Let $P_{n}(z)=\gamma_{n}z^{n}+\cdots$ be a sequence of orthonormal polynomials with respect to some weight $w$ on $\mathbb{R}$. Given an $n\geq0$, consider the following Riemann-Hilbert problem for the $2\times2$ matrix-valued function $Y_{n}(z)$ of the complex variable $z$,
1) $z\to Y_{n}(z)$ is analytic on $\mathbb{C}\setminus\mathbb{R}$,
2) $Y_{n,+}(z)=Y_{n,-}(z)\begin{pmatrix} 1 & w\\0 & 1\end{pmatrix}$, where $Y_{n,\pm}$ denotes the upper and lower limits of $Y_{n}$ on $\mathbb{R}$,
3) $Y_{n}(z)=(I+\mathcal{O}(1/z))\begin{pmatrix} z^{n} & 0 \\ 0 & z^{-n}\end{pmatrix}$ as $z\to\infty$.
The Riemann-Hilbert problem has a unique solution $Y_{n}$, which is given by
$$Y_{n}(z)=\begin{pmatrix} P_{n}(z) & {\displaystyle\dfrac{1}{2i\pi}\int\dfrac{P_{n}(x)w(x)}{x-z}dx}\\[10pt]
c_{n-1}P_{n-1}(z) & {\displaystyle\dfrac{c_{n-1}}{2i\pi}\int\dfrac{P_{n-1}(x)w(x)}{x-z}dx}
\end{pmatrix},
\qquad c_{n-1}=-2i\pi\gamma_{n-1}^{2},$$
(the jump of $Y_n$ on the real line comes from the singular integrals on the second row).

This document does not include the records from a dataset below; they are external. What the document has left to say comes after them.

(** * Strava Segment Hunter: a shallow embedding of [strava_hunter.py]

    The development follows the source file top-down: the Python
    primitives the program relies on, the two dataclasses, the tile
    mapper, the leader-stats scrape, the analysis pipeline and the
    command-line driver.  Floats are modelled by exact rationals
    ([Q]), Python integers by [Z], exceptions by an error monad, and
    console or network activity by an explicit trace of events. *)

From Stdlib Require Import ZArith QArith Qround Qpower List String Ascii Bool Lia.
From Stdlib Require Import Numbers.DecimalString Numbers.DecimalZ.
Import ListNotations.

Local Open Scope Z_scope.

(** ** Python primitives *)

Module Py.

(** Exceptions the program can meet. *)
Inductive exn : Type :=
| ValueError
| KeyError
| AttributeError
| ClientError.

(** A computation either returns or raises. *)
Inductive outcome (A : Type) : Type :=
| Return (a : A)
| Raise (e : exn).
Arguments Return {A} a.
Arguments Raise {A} e.

(** [int(x)] on a float: truncation toward zero. *)
Definition int_of_float (q : Q) : Z := Z.quot (Qnum q) (Z.pos (Qden q)).

(** [range(lo, hi)]. *)
Definition range (lo hi : Z) : list Z :=
  map (fun i => lo + Z.of_nat i) (seq 0 (Z.to_nat (hi - lo))).

(** [str(n)] for an integer. *)
Definition str (n : Z) : string := NilZero.string_of_int (Z.to_int n).

(** [int(s)] for the decimal notation of an integer. *)
Definition int_of_str (s : string) : option Z :=
  option_map Z.of_int (NilZero.int_of_string s).

(** Truthiness of an [Optional[int]]: [None] and [0] are falsy. *)
Definition truthy (o : option Z) : bool :=
  match o with
  | Some n => negb (n =? 0)
  | None => false
  end.

(** [a > b] on two integers that are known to be present; the
    program only evaluates it behind a truthiness test of both. *)
Definition gt (a b : option Z) : bool :=
  match a, b with
  | Some x, Some y => x >? y
  | _, _ => false
  end.

(** *** Insertion-ordered dictionaries

    A [dict] keeps its keys in insertion order; assigning to a key
    that is already present keeps the key at its position. *)
Definition dict (V : Type) : Type := list (Z * V).

Fixpoint setitem {V} (k : Z) (v : V) (d : dict V) : dict V :=
  match d with
  | [] => [(k, v)]
  | (k', v') :: d' =>
      if k' =? k then (k', v) :: d' else (k', v') :: setitem k v d'
  end.

(** [dict.fromkeys(keys)]: every key mapped to [None]. *)
Definition fromkeys (keys : list Z) : dict unit :=
  fold_left (fun d k => setitem k tt d) keys [].

(** [list(d)]: the keys in dictionary order. *)
Definition keys {V} (d : dict V) : list Z := map fst d.

(** *** Strings (ASCII) *)

Local Open Scope string_scope.

Definition is_space (c : ascii) : bool :=
  let n := nat_of_ascii c in
  ((9 <=? n) && (n <=? 13) || (28 <=? n) && (n <=? 32))%nat.

Definition is_digit (c : ascii) : bool :=
  let n := nat_of_ascii c in ((48 <=? n) && (n <=? 57))%nat.

Fixpoint lstrip (s : string) : string :=
  match s with
  | String c s' => if is_space c then lstrip s' else s
  | EmptyString => EmptyString
  end.

Fixpoint rstrip (s : string) : string :=
  match s with
  | EmptyString => EmptyString
  | String c s' =>
      match rstrip s' with
      | EmptyString => if is_space c then EmptyString else String c EmptyString
      | r => String c r
      end
  end.

(** [s.strip()]. *)
Definition strip (s : string) : string := rstrip (lstrip s).

(** [needle in hay]. *)
Fixpoint contains (needle hay : string) : bool :=
  if prefix needle hay then true
  else match hay with
       | String _ hay' => contains needle hay'
       | EmptyString => false
       end.

(** [s.split(sep)] for a one-character separator. *)
Fixpoint split (sep : ascii) (s : string) : list string :=
  match s with
  | EmptyString => [EmptyString]
  | String c s' =>
      match split sep s' with
      | h :: t => if Ascii.eqb c sep then EmptyString :: h :: t
                  else String c h :: t
      | [] => []
      end
  end.

(** [int(digits)] for a string of decimal digits. *)
Definition int_of_digits (s : string) : Z :=
  fold_left (fun acc c => 10 * acc + (Z.of_nat (nat_of_ascii c) - 48))
            (list_ascii_of_string s) 0.
(** C1. Keyword normalisation splits the raw string on commas (the
    segments are comma-free and joining them with commas restores the
    input), trims each segment and drops the empty ones, keeping order
    and duplicates: on comma-free parts joined by commas the result is
    the trimmed non-empty parts in the same order.  No element of the
    result is empty or whitespace-only (each is already trimmed).  The
    result is empty exactly when the input consists of commas and
    whitespace only, and then the keyword clause of the composed prompt
    is the literal [None]. *)
Theorem C1_keyword_normalization (keywords : pystr) :
  (join [comma] (split comma keywords) = keywords
   ∧ Forall (λ seg : pystr, comma ∉ seg) (split comma keywords))
  ∧ keyword_list keywords = filter (λ k : pystr, k ≠ []) (strip <$> split comma keywords)
  ∧ (∀ parts : list pystr,
       Forall (λ seg : pystr, comma ∉ seg) parts →
       keyword_list (join [comma] parts) = filter (λ k : pystr, k ≠ []) (strip <$> parts))
  ∧ Forall (λ k : pystr, k ≠ [] ∧ ¬ blank k ∧ strip k = k) (keyword_list keywords)
  ∧ (keyword_list keywords = []
     ↔ Forall (λ c, c = comma ∨ isspace c = true) keywords)
  ∧ (keyword_list keywords = [] →
     keyword_str keywords = py "None"
     ∧ ∀ (product_name : pystr) (tone : ToneDefinition),
         messages (chat_request product_name keywords tone)
         = [ (py "system", system_message);
             (py "user", user_message product_name tone (py "None")) ]).
Proof.
  split; [split; [apply join_split | apply split_no_sep]|].
  split; [apply keyword_list_spec|].
  split; [intros parts; apply keyword_list_join|].
  split; [apply Forall_forall; intros k; apply keyword_list_elem|].
  split; [apply keyword_list_nil_iff|].
  intros Hnil. pose proof (keyword_str_placeholder _ Hnil) as Hstr.
  split; [done|]. intros product_name tone. simpl. by rewrite Hstr.
Qed.

(** C1 at [" , ,, "] (no keyword: the clause is [None]) and at
    ["b, a ,,b"] (order and the duplicate are kept). *)
Lemma C1_keyword_normalization_witness :
  keyword_str (py " , ,, ") = py "None"
  ∧ keyword_list (py "b, a ,,b") = [py "b"; py "a"; py "b"].
Proof.
  split.
  - apply (C1_keyword_normalization (py " , ,, ")). reflexivity.
  - destruct (C1_keyword_normalization (py "b, a ,,b")) as (_ & -> & _).
    reflexivity.
Defined.
(** Under the narrower reading of [register], where the aggregate of a hook
    covers the loads registered up to its own call, the first hook commits
    while the load of the second is still pending. *)
Lemma up_to_call_commits_early :
  Handoff.commits
    (Handoff.run TickScenario.up_to_call TickScenario.first_hook_done)
  = ["es"]
  ∧ Handoff.all_settled
      (Handoff.hooks
         (Handoff.run TickScenario.up_to_call TickScenario.first_hook_done))
    = false
  ∧ Handoff.commits
      (Handoff.run TickScenario.whole TickScenario.first_hook_done)
    = [].
Proof. vm_compute. done. Qed.

(** The load was rejected, the original resolved with [10]: the patched
    hook resolves with [10]. *)
Lemma patched_hook_returns_original_witness :
  Handoff.h_result
    <$> Handoff.hooks
          (Handoff.step TickScenario.whole
             (Handoff.run TickScenario.whole TickScenario.load_failed)
             (Handoff.Resume 0)) !! 0
  = Some (Resolved 10).
Proof.
  destruct (patched_hook_returns_original TickScenario.whole
              TickScenario.load_failed 0 TickScenario.hook_after_failure
              eq_refl) as (_ & _ & Hresolves & _ & _).
  exact (Hresolves 10 eq_refl eq_refl (fun _ => eq_refl)).
Defined.

(** 204 is accepted. *)
Lemma status_is_2_http_witness :
  status_is_2 204 = bool_decide (200 ≤ 204 ≤ 299)%N.
Proof.
  apply (status_is_2_http 204). split; intros H; discriminate H.
Defined.

(** ** The key [locale-namespace], continued *)

Lemma key_cons c loc ns : key (String c loc) ns = String c (key loc ns).
Proof. reflexivity. Qed.

Lemma key_same_locale loc ns ns' : key loc ns = key loc ns' → ns = ns'.
Proof.
  induction loc as [|c loc IH].
  - cbn. by intros [= H].
  - rewrite !key_cons. intros [= H]. by apply IH.
Qed.
(** *** The throttle *)

(** The resumption of a unit does not touch the throttle nor the pending
    text, and accepts no call. *)
Lemma step_unit_frame (ev : Event) (s : Session) :
  is_unit_event ev = true ->
  lastUpdateTime (step ev s).1.2 = lastUpdateTime s
  /\ updateThrottleMs (step ev s).1.2 = updateThrottleMs s
  /\ pendingText (step ev s).1.2 = pendingText s
  /\ closing (step ev s).1.2 = closing s
  /\ creds (step ev s).1.2 = creds s
  /\ (closed s = true -> state (step ev s).1.2 = state s).
Proof.
  destruct (frame_after_error s) as (Hst & Hq & Hru & Hclo & Hp & Hmx & Hl & Ht & _ & _ & Hcr).
  destruct ev as [rid kind tok cr sr|text now| |tok|res|ft|tok1 res1 tok2 res2];
    try discriminate; intros _; simpl.
  - rewrite unit_start_eq. simpl.
    destruct (running s) as [[t ph]|]; [auto 7|].
    destruct (queue s) as [|text rest]; [auto 7|].
    unfold not_usable. destruct (closed s); rewrite ?orb_true_r, ?orb_false_r.
    + simpl. auto 7.
    + destruct (negb _); simpl; repeat apply conj; auto; try discriminate.
  - rewrite unit_token_eq.
    destruct (running s) as [[text [|]]|]; [|simpl; auto 7..].
    destruct tok as [t|e]; [destruct (state s) eqn:E|]; simpl;
      rewrite ?Hst, ?Hl, ?Ht, ?Hp, ?Hclo, ?Hcr, ?E; auto 7.
  - rewrite unit_response_eq.
    destruct (running s) as [[text [|]]|]; [simpl; auto 7| |simpl; auto 7].
    destruct res as [r|e]; [destruct (ok r)|]; simpl;
      rewrite ?Hst, ?Hl, ?Ht, ?Hp, ?Hclo, ?Hcr; auto 7.
Qed.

Performing a series of transformations on the initial Riemann-Hilbert problem leads to a Riemann-Hilbert problem normalized at infinity, and whose jump matrix is uniformly close to the identity matrix as $n$ tends to infinity. Using the asymptotic expansion in powers of $1/n$ of this jump matrix, one may derive an asymptotic expansion for $Y_{n}$ and thus for $P_{n}$. This method is described in
the book ``Orthogonal polynomials and random matrices: a Riemann-Hilbert approach'' by P. Deift.
As is well-known, the polynomials $P_{n}$ satisfy a three-term recurrence relation
$$
b_{n-1}P_{n-1}(z)+(a_{n}-z)P_{n}(z)+b_{n}P_{n+1}(z)=0,
$$
and asymptotic expansions of the coefficients $a_{n}$ and $b_{n-1}$ can also be derived by the above method because
$$
a_{n}=(Y_{n,1})_{11}-(Y_{n+1,1})_{11},\qquad b_{n-1}^{2}=(Y_{n,1})_{12}(Y_{n,1})_{21},
$$
where
$$
Y_{n}(z)=(I+z^{-1}Y_{n,1}+\mathcal{O}(z^{-2}))\begin{pmatrix}
z^{n} & 0\\ 0 & z^{-n}
\end{pmatrix},
$$
see Chapter 3 of Deift's book. Finally, the coefficients in the recurrence relation also appear in the expansion as a continued fraction of
$$
\frac{Q_{n}(z)}{P_{n}(z)}=\frac{1}{z-a_{0}-{\displaystyle\frac{b_{0}^{2}}{z-a_{1}-\cdots}}},
$$
where $Q_{n}$ is the associated polynomial of the second kind. For an application of the method to polynomials orthogonal with respect to the modified Jacobi weight $(1-x)^{\alpha}(1+x)^{\beta}h(x)$ on $[-1,1]$, $h$ a positive real analytic function, see Arxiv, where, for instance, asymptotic expansions for the recurrence coefficients are explicitly computed (Theorem 1.10).